Start with the first line of the records below. Output each line exactly, ending with the one that contains "left, or some".
===== DATA FOR THIS EXERCISE
(* ===== verification/Exits.v ===== *)
(** * How the nucleus gives up the processor

    [exit_ok e s]: the event [e] is the right one to leave the nucleus with in the state [s].  The
    property needs no invariant: it follows the text of the handlers, so the lemmas are one per
    operation, collected in the hint database [exits]. *)
From S2P Require Export Exceptions.

(** The loaded state is the one stored for the current process, the loaded context the one its
    support structure names; the machine halts, or waits, when nothing is ready and no process is
    left, or some process waits for a device. *)
Definition exit_ok (e : exit_event) (s : kstate) : Prop :=
  match e with
  | Ldst st => p_s <$> pcbs s !! currentProcess s = Some st
  | Ldcxt sp status pc => exists r u (ix : fin 2), pcbs s !! currentProcess s = Some r /\
      supports s !! p_supportStruct r = Some u /\
      sup_exceptContext u !!! ix = MkContext sp status pc
  | Halt => readyQueue s = NULL /\ processCount s = 0
  | Wait => readyQueue s = NULL /\ processCount s <> 0 /\ 0 < softBlockedCount s /\
            cp0_timer s = u32 INF_TIME /\ cp0_status s = Z.lor (Z.lor ALLOFF IMON) IECON
  | Panic => True
  end.

Definition exits {A} (c : K A) : Prop := forall s e s', c s = Stop e s' -> exit_ok e s'.

Create HintDb exits discriminated.
#[export] Hint Constants Opaque : exits.

(** * Lemmas *)
Lemma exits_bind {A B} (c : K A) (k : A -> K B) : exits c -> (forall a, exits (k a)) -> exits (bind c k).
Proof. intros Hc Hk s e s'. unfold bind. destruct (c s) eqn:E; naive_solver. Qed.

Lemma exits_never {A} (c : K A) : (forall s e s', c s <> Stop e s') -> exits c.
Proof. intros H s e s' E. by destruct (H s e s'). Qed.

Lemma exits_for_each {I} (l : list I) (body : I -> K unit) :
  (forall i, exits (body i)) -> exits (for_each l body).
Proof.
  intros H. induction l as [|i l IH]; [intros s e s' [=]|].
  rewrite for_each_cons. by apply exits_bind.
Qed.

(** Accesses to memory return or fault. *)
Ltac solve_never := apply exits_never; intros; discriminate.

Section accesses.
Context {A : Type}.
Lemma exits_ret (a : A) : exits (ret a). Proof. solve_never. Qed.
Lemma exits_crash f : exits (crash f : K A). Proof. solve_never. Qed.
Lemma exits_gets (f : kstate -> A) : exits (gets f). Proof. solve_never. Qed.
Lemma exits_modify f : exits (modify f). Proof. solve_never. Qed.
Lemma exits_get_pcb p (f : pcb_t -> A) : exits (get_pcb p f).
Proof. apply exits_never. intros. unfold get_pcb. by case_match. Qed.
Lemma exits_upd_pcb p f : exits (upd_pcb p f).
Proof. apply exits_never. intros. unfold upd_pcb. by case_match. Qed.
Lemma exits_get_semd p (f : semd_t -> A) : exits (get_semd p f).
Proof. apply exits_never. intros. unfold get_semd. by case_match. Qed.
Lemma exits_upd_semd p f : exits (upd_semd p f).
Proof. apply exits_never. intros. unfold upd_semd. by case_match. Qed.
Lemma exits_load_int a : exits (load_int a).
Proof. apply exits_never. intros. unfold load_int. by case_match. Qed.
Lemma exits_store_int a v : exits (store_int a v).
Proof. apply exits_never. intros. unfold store_int. by case_match. Qed.
Lemma exits_load_tp tp : exits (load_tp tp).
Proof. apply exits_never. intros. unfold load_tp. by case_match. Qed.
Lemma exits_store_tp tp v : exits (store_tp tp v).
Proof. apply exits_never. intros. unfold store_tp. by case_match. Qed.
Lemma exits_get_state r (f : state_t -> A) : exits (get_state r f).
Proof. apply exits_never. intros. unfold get_state. by case_match. Qed.
Lemma exits_upd_state r f : exits (upd_state r f).
Proof. apply exits_never. intros. unfold upd_state. by case_match. Qed.
Lemma exits_get_device i (f : device_t -> A) : exits (get_device i f).
Proof. apply exits_never. intros. unfold get_device. by repeat case_match. Qed.
Lemma exits_upd_device i f : exits (upd_device i f).
Proof. apply exits_never. intros. unfold upd_device. by repeat case_match. Qed.
Lemma exits_findInterruptDevice l : exits (findInterruptDevice l).
Proof. apply exits_never. intros. unfold findInterruptDevice. by repeat case_match. Qed.
Lemma exits_PANIC : exits (PANIC : K A).
Proof. by intros s e s' [= <- <-]. Qed.
End accesses.

#[export] Hint Resolve exits_ret exits_crash exits_gets exits_modify exits_get_pcb exits_upd_pcb
  exits_get_semd exits_upd_semd exits_load_int exits_store_int exits_load_tp exits_store_tp
  exits_get_state exits_upd_state exits_get_device exits_upd_device exits_findInterruptDevice
  exits_PANIC : exits.

(** Follow the text: sequences, branches, loops over lists, and the known operations. *)
Ltac solve_exits :=
  repeat first
    [ solve [auto 1 with exits nocore]
    | apply exits_bind; [|intros]
    | apply exits_for_each; intros
    | match goal with |- exits (if ?b then _ else _) => destruct b end ].

Tactic Notation "unfold_exits" reference(f) := intros; unfold f; solve_exits.

Section lists.
Context {m : Machine}.
Lemma exits_STCK : exits STCK. Proof. solve_never. Qed.
Lemma exits_LDIT t : exits (LDIT t). Proof. apply exits_modify. Qed.
Lemma exits_getTIMER : exits getTIMER. Proof. solve_never. Qed.
Lemma exits_setTIMER t : exits (setTIMER t). Proof. apply exits_modify. Qed.
#[local] Hint Resolve exits_STCK exits_LDIT exits_getTIMER exits_setTIMER : exits.

Lemma exits_freePcb p : exits (freePcb p). Proof. unfold_exits freePcb. Qed.
Lemma exits_allocPcb : exits allocPcb. Proof. unfold_exits allocPcb. Qed.
Lemma exits_insertProcQ tp p : exits (insertProcQ tp p). Proof. unfold_exits insertProcQ. Qed.
Lemma exits_removeProcQ tp : exits (removeProcQ tp). Proof. unfold_exits removeProcQ. Qed.
Lemma exits_outProcQ_found tp c p : exits (outProcQ_found tp c p). Proof. unfold_exits outProcQ_found. Qed.
#[local] Hint Resolve exits_freePcb exits_allocPcb exits_insertProcQ exits_removeProcQ
  exits_outProcQ_found : exits.
Lemma exits_outProcQ_loop n tp t p c : exits (outProcQ_loop n tp t p c).
Proof. revert c. induction n; intros c; cbn [outProcQ_loop]; solve_exits. Qed.
#[local] Hint Resolve exits_outProcQ_loop : exits.
Lemma exits_outProcQ tp p : exits (outProcQ tp p). Proof. unfold_exits outProcQ. Qed.
Lemma exits_headProcQ t : exits (headProcQ t). Proof. unfold_exits headProcQ. Qed.
Lemma exits_emptyChild p : exits (emptyChild p). Proof. unfold_exits emptyChild. Qed.
Lemma exits_insertChild q p : exits (insertChild q p). Proof. unfold_exits insertChild. Qed.
Lemma exits_removeChild q : exits (removeChild q). Proof. unfold_exits removeChild. Qed.
Lemma exits_outChild_loop n p c : exits (outChild_loop n p c).
Proof. revert c. induction n; intros c; cbn [outChild_loop]; solve_exits. Qed.
#[local] Hint Resolve exits_outProcQ exits_headProcQ exits_emptyChild exits_insertChild
  exits_removeChild exits_outChild_loop : exits.
Lemma exits_outChild p : exits (outChild p). Proof. unfold_exits outChild. Qed.

Lemma exits_freeSemd a : exits (freeSemd a). Proof. unfold_exits freeSemd. Qed.
Lemma exits_allocSemd : exits allocSemd. Proof. unfold_exits allocSemd. Qed.
Lemma exits_getSemd_loop n k c p : exits (getSemd_loop n k c p).
Proof. revert c p. induction n; intros c p; cbn [getSemd_loop]; solve_exits. Qed.
#[local] Hint Resolve exits_outChild exits_freeSemd exits_allocSemd exits_getSemd_loop : exits.
Lemma exits_getSemd k : exits (getSemd k). Proof. unfold_exits getSemd. Qed.
Lemma exits_not_found c k : exits (not_found c k). Proof. unfold_exits not_found. Qed.
Lemma exits_enqueue k p c : exits (insertBlocked_enqueue k p c). Proof. unfold_exits insertBlocked_enqueue. Qed.
Lemma exits_release c p : exits (release_if_empty c p). Proof. unfold_exits release_if_empty. Qed.
#[local] Hint Resolve exits_getSemd exits_not_found exits_enqueue exits_release : exits.
Lemma exits_insertBlocked k p : exits (insertBlocked k p). Proof. unfold insertBlocked. cbv zeta. solve_exits. Qed.
Lemma exits_removeBlocked k : exits (removeBlocked k). Proof. unfold removeBlocked. cbv zeta. solve_exits. Qed.
Lemma exits_outBlocked p : exits (outBlocked p). Proof. unfold outBlocked. cbv zeta. solve_exits. Qed.
Lemma exits_headBlocked k : exits (headBlocked k). Proof. unfold headBlocked. cbv zeta. solve_exits. Qed.
#[local] Hint Resolve exits_insertBlocked exits_removeBlocked exits_outBlocked exits_headBlocked : exits.

(** ** The ways out *)
Lemma exits_moveStateHelper a b : exits (moveStateHelper a b).
Proof. unfold moveStateHelper. solve_exits. Qed.

Lemma exits_switchContext p : exits (switchContext p).
Proof.
  intros s e s'. unfold switchContext. rewrite bind_modify. unfold STCK, bind, modify, get_pcb. cbn [pcbs set_start_TOD
    set_tod_reads set_bus set_currentProcess].
  destruct (pcbs s !! p) as [r|] eqn:E; [|discriminate].
  intros [= <- <-]. cbn. by rewrite E.
Qed.
#[local] Hint Resolve exits_moveStateHelper exits_switchContext : exits.

Lemma exits_idle s e s' :
  readyQueue s = NULL ->
  (do pc <- gets processCount;
    if pc =? 0 then HALT
    else
      do sb <- gets softBlockedCount;
      if 0 <? sb then
        do! setSTATUS (Z.lor (Z.lor ALLOFF IMON) IECON);
        do! setTIMER INF_TIME;
        WAIT
      else PANIC : K unit) s = Stop e s' -> exit_ok e s'.
Proof.
  intros Hq. rewrite bind_gets. destruct (Z.eqb_spec (processCount s) 0); [by intros [= <- <-]|].
  rewrite bind_gets. destruct (Z.ltb_spec 0 (softBlockedCount s)); [|by intros [= <- <-]].
  intros [= <- <-]. done.
Qed.

Lemma exits_dispatch_next : exits (do next_process <- removeProcQ TP_readyQueue;
    do! modify (set_currentProcess next_process); do! setTIMER PLT_TIME_SLICE;
    do c <- gets currentProcess; switchContext c).
Proof. solve_exits. Qed.

Lemma exits_scheduler : exits scheduler.
Proof.
  intros s e s'. unfold scheduler. rewrite bind_gets. unfold emptyProcQ.
  destruct (Z.eqb_spec (readyQueue s) NULL); [by apply exits_idle|]. apply exits_dispatch_next.
Qed.
#[local] Hint Resolve exits_scheduler : exits.

Lemma exits_updateProcessTimeHelper p a b : exits (updateProcessTimeHelper p a b).
Proof. unfold_exits updateProcessTimeHelper. Qed.
#[local] Hint Resolve exits_updateProcessTimeHelper : exits.
Lemma exits_charge_current : exits charge_current. Proof. unfold_exits charge_current. Qed.
Lemma exits_resume_current : exits resume_current. Proof. unfold_exits resume_current. Qed.
Lemma exits_add_int a d : exits (add_int a d). Proof. unfold_exits add_int. Qed.
Lemma exits_addPigeon : exits addPigeonCurrentProcessHelper. Proof. unfold_exits addPigeonCurrentProcessHelper. Qed.
#[local] Hint Resolve exits_charge_current exits_resume_current exits_add_int exits_addPigeon : exits.
Lemma exits_blockCurrent k : exits (blockCurrentProcessHelper k). Proof. unfold_exits blockCurrentProcessHelper. Qed.
Lemma exits_debug a b c d : exits (debugExceptionHandler a b c d). Proof. apply exits_ret. Qed.
#[local] Hint Resolve exits_blockCurrent exits_debug : exits.

(** ** System calls *)
Lemma exits_createProcess a u : exits (createProcess a u). Proof. unfold_exits createProcess. Qed.
Lemma exits_passeren k : exits (passeren k). Proof. unfold_exits passeren. Qed.
Lemma exits_verhogen k : exits (verhogen k). Proof. unfold_exits verhogen. Qed.
Lemma exits_waitForIO l d r : exits (waitForIO l d r). Proof. unfold waitForIO. cbv zeta. solve_exits. Qed.
Lemma exits_getCPUTime : exits getCPUTime. Proof. unfold_exits getCPUTime. Qed.
Lemma exits_waitForClock : exits waitForClock. Proof. unfold_exits waitForClock. Qed.
Lemma exits_getSupportData : exits getSupportData. Proof. unfold_exits getSupportData. Qed.

Lemma exits_terminate_children n run p : (forall q, exits (run q)) -> exits (terminate_children n run p).
Proof.
  intros H. induction n; cbn [terminate_children]; solve_exits; auto.
Qed.
Lemma exits_terminateProcess n p : exits (terminateProcess n p).
Proof.
  revert p. induction n as [|n IH]; intros p; cbn [terminateProcess]; [solve_exits|].
  apply exits_bind; [by apply exits_terminate_children|]. intros _. solve_exits.
Qed.
#[local] Hint Resolve exits_createProcess exits_passeren exits_verhogen exits_waitForIO exits_getCPUTime
  exits_waitForClock exits_getSupportData exits_terminateProcess : exits.
Lemma exits_terminate_current : exits terminate_current. Proof. unfold_exits terminate_current. Qed.
#[local] Hint Resolve exits_terminate_current : exits.

(** ** Traps and interrupts *)
Lemma exits_LDCXT_support (ix : fin 2) :
  exits (do c <- gets currentProcess;
         do u <- get_pcb c p_supportStruct;
         do x <- get_support u (fun r => sup_exceptContext r !!! ix);
         LDCXT (c_stackPtr x) (c_status x) (c_pc x) : K unit).
Proof.
  intros s e s'. rewrite bind_gets. unfold get_pcb, get_support, bind.
  destruct (pcbs s !! currentProcess s) as [r|] eqn:Er; [|done].
  destruct (supports s !! p_supportStruct r) as [u|] eqn:Eu; [|done].
  intros [= <- <-]. exists r, u, ix. by destruct (sup_exceptContext u !!! ix).
Qed.
#[local] Hint Resolve exits_LDCXT_support : exits.

Lemma exits_passUpOrDie ix : exits (passUpOrDie ix). Proof. unfold_exits passUpOrDie. Qed.
Lemma exits_current_reg i : exits (current_reg i). Proof. unfold_exits current_reg. Qed.
#[local] Hint Resolve exits_passUpOrDie exits_current_reg : exits.
Lemma exits_dispatch n : exits (dispatch_syscall n). Proof. unfold_exits dispatch_syscall. Qed.
Lemma exits_systemTrapHandler : exits systemTrapHandler.
Proof.
  unfold systemTrapHandler, userModeTrapHandler, sysCallOutRangeHandler, programTrapHandler. cbv zeta.
  solve_exits. apply exits_dispatch.
Qed.

Lemma exits_acknowledge l i : exits (acknowledge_device l i). Proof. unfold_exits acknowledge_device. Qed.
Lemma exits_wake_up p z : exits (wake_up p z). Proof. unfold_exits wake_up. Qed.
Lemma exits_unblock_clock n : exits (unblock_clock n).
Proof. induction n; cbn [unblock_clock]; solve_exits. Qed.
#[local] Hint Resolve exits_acknowledge exits_wake_up exits_unblock_clock : exits.
Lemma exits_PLT : exits PLTInterruptHandler. Proof. unfold_exits PLTInterruptHandler. Qed.
Lemma exits_nonTimer : exits nonTimerInterruptHandler.
Proof. unfold nonTimerInterruptHandler. cbv zeta. solve_exits. Qed.
Lemma exits_intervalTimer : exits intervalTimerInterruptHandler.
Proof. unfold_exits intervalTimerInterruptHandler. Qed.
#[local] Hint Resolve exits_PLT exits_nonTimer exits_intervalTimer exits_systemTrapHandler : exits.
Lemma exits_interruptTrapHandler : exits interruptTrapHandler.
Proof. unfold interruptTrapHandler. cbv zeta. solve_exits. Qed.
#[local] Hint Resolve exits_interruptTrapHandler : exits.

Lemma exits_exceptionHandler : exits exceptionHandler.
Proof.
  unfold exceptionHandler, exception_switch, programTrapHandler, tlbTrapHandler. cbv zeta. solve_exits.
Qed.

Lemma exits_initPcbs : exits initPcbs. Proof. unfold_exits initPcbs. Qed.
Lemma exits_initASL : exits initASL. Proof. unfold_exits initASL. Qed.
Lemma exits_initPassUpVector : exits initPassUpVector. Proof. unfold_exits initPassUpVector. Qed.
Lemma exits_initDeviceSemaphores : exits initDeviceSemaphoresHelper. Proof. unfold_exits initDeviceSemaphoresHelper. Qed.
#[local] Hint Resolve exits_initPcbs exits_initASL exits_initPassUpVector exits_initDeviceSemaphores : exits.
Lemma exits_main : exits main. Proof. unfold_exits main. Qed.
End lists.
==========
RESPONSE TO THE TASK –
(* ===== verification/Exits.v ===== *)
(** * How the nucleus gives up the processor

    [exit_ok e s]: the event [e] is the right one to leave the nucleus with in the state [s].  The
    property needs no invariant: it follows the text of the handlers, so the lemmas are one per
    operation, collected in the hint database [exits]. *)
From S2P Require Export Exceptions.

(** The loaded state is the one stored for the current process, the loaded context the one its
    support structure names; the machine halts, or waits, when nothing is ready and no process is
    left, or some process waits for a device. *)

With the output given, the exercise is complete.